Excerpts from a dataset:
(** C35: reallocation.  Growing a block with [krealloc] moves it to a new block of the
    requested size whose first bytes are the old contents, and releases the old one;
    a request that the block already satisfies returns the same pointer and changes
    nothing. *)
Theorem krealloc_ok fuel m st l1 sz l2 n :
  let l := l1 ++ (sz, false) :: l2 in
  let p := __mem_store_base st + total l1 + 16 in
  store_ok m st l -> enough_fuel fuel st -> 0 < n ->
  (n <= sz -> krealloc fuel m st p n = Some (m, p)) /\
  (forall o l', sz < n -> amalloc n l = Some (o, l') ->
     exists m' q, krealloc fuel m st p n = Some (m', q) /\ q = __mem_store_base st + o /\
       store_ok m' st (afree (total l1) l') /\
       forall i, 0 <= i < sz -> load8 m' (q + i) = load8 m (p + i)).
Proof.
  intros l p Hst Hf Hn. unfold krealloc. pose proof (get_header_used _ _ _ _ _ _ _ Hst Hf) as Hh.
  fold p in Hh. rewrite Hh. simpl. pose proof (ok_sizes _ _ _ Hst) as Hok.
  pose proof Hok as [Hok1%total_nonneg _]%sizes_ok_app.
  pose proof (ok_base _ _ _ Hst). unfold STORE_OFFSET in *.
  rewrite (c_true_nonzero (_ + _)) by lia. simpl. rewrite (hdr_size_store _ _ _ _ _ _ Hst).
  split; [by intros; rewrite leb_le by done|]. intros o l' Hlt Ha. rewrite leb_gt by done.
  destruct (kmalloc_refines fuel m st l n o l' Hst Hn) as (m1 & -> & Hst1 & Hs1);
    [by eapply enough_fuel_length|done|]. simpl.
  pose proof (amalloc_bounds _ _ _ _ Ha Hok). rewrite c_true_nonzero by lia.
  destruct (amalloc_keeps_used _ _ _ _ _ _ Ha) as (l1' & l2' & -> & Et).
  pose proof (get_header_used _ _ _ _ _ _ _ Hst1 Hf) as Hh1. rewrite Et in Hh1. fold p in Hh1.
  pose proof (hdr_size_store _ _ _ _ _ _ Hst1) as Hs2. rewrite Et in Hs2.
  rewrite Hh1. simpl. rewrite Hs2.
  set (q := __mem_store_base st + o). set (l' := l1' ++ (sz, false) :: l2') in *.
  pose proof (ok_sizes _ _ _ Hst1) as Hok'. pose proof (ok_range _ _ _ Hst).
  assert (0 <= sz < 4294967296) as Hsz by (destruct (store_block _ _ _ _ _ _ Hst) as (_ & ? & _ & ? & _); lia).
  assert (forall x, q <= x < q + n -> in_used (__mem_store_base st) l' x) as Hq.
  { intros x Hx. apply (proj1 (amalloc_used n l o l' _ x Ha Hok Hn) Hx). }
  assert (forall x, p <= x < p + sz -> in_used (__mem_store_base st) l x) as Hp.
  { intros x Hx. apply in_used_app. right. left. split; [done|]. unfold p in Hx. lia. }
  assert (store_ok (memcpy m1 q p sz) st l') as Hst2.
  { destruct Hst1 as [? ? ? ? ? ? Hc1]. split; [done..|].
    eapply chain_frame; [|exact Hc1]. intros x Hx. apply memcpy_same_off; [done|].
    destruct (decide (q <= x < q + sz)) as [Hin|]; [|unfold off; lia].
    exfalso. eapply in_used_not_hdr; [exact Hok'| |exact Hx]. apply Hq. lia. }
  destruct (kfree_refines fuel _ st l' p Hst2) as (m3 & E3 & Hst3 & Hs3);
    [by eapply enough_fuel_length|].
  rewrite E3. simpl. exists m3, q.
  replace (p - 16 - __mem_store_base st) with (total l1) in Hst3 by (unfold p; lia).
  split_and!; [done|done|done|]. intros i Hi.
  rewrite Hs3 by (apply in_used_not_hdr; [done|]; apply Hq; lia).
  rewrite load8_memcpy, decide_True by lia. replace (p + (q + i - q)) with (p + i) by lia.
  apply Hs1. apply in_used_not_hdr; [done|].
  apply (proj2 (amalloc_used n l o l' _ (p + i) Ha Hok Hn)). apply Hp. lia.
Qed.

Lemma krealloc_ok_witness :
  (64 <= 64 -> krealloc 257 heap_mem1 heap_st 0x900010 64 = Some (heap_mem1, 0x900010)) /\
  exists m' q, krealloc 257 heap_mem1 heap_st 0x900010 100 = Some (m', q) /\ q = 0x900060.
Proof.
  split.
  - apply (krealloc_ok 257 heap_mem1 heap_st [] 64 [(0xfa0, true)] 64);
      [exact heap_mem1_ok|reflexivity|lia].
  - destruct (proj2 (krealloc_ok 257 heap_mem1 heap_st [] 64 [(0xfa0, true)] 100
      heap_mem1_ok eq_refl eq_refl) 96 [(64, false); (100, false); (0xfa0 - 116, true)]
      eq_refl eq_refl) as (m' & q & H1 & H2 & _).
    exists m', q. split; [exact H1|exact H2].
Defined.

### Required action
Set every line down again exactly. Begin with the first line of the entries and finish with the line containing "let p := __mem_store_base".

### Exercise solution
(** C35: reallocation.  Growing a block with [krealloc] moves it to a new block of the
    requested size whose first bytes are the old contents, and releases the old one;
    a request that the block already satisfies returns the same pointer and changes
    nothing. *)
Theorem krealloc_ok fuel m st l1 sz l2 n :
  let l := l1 ++ (sz, false) :: l2 in
  let p := __mem_store_base st + total l1 + 16 in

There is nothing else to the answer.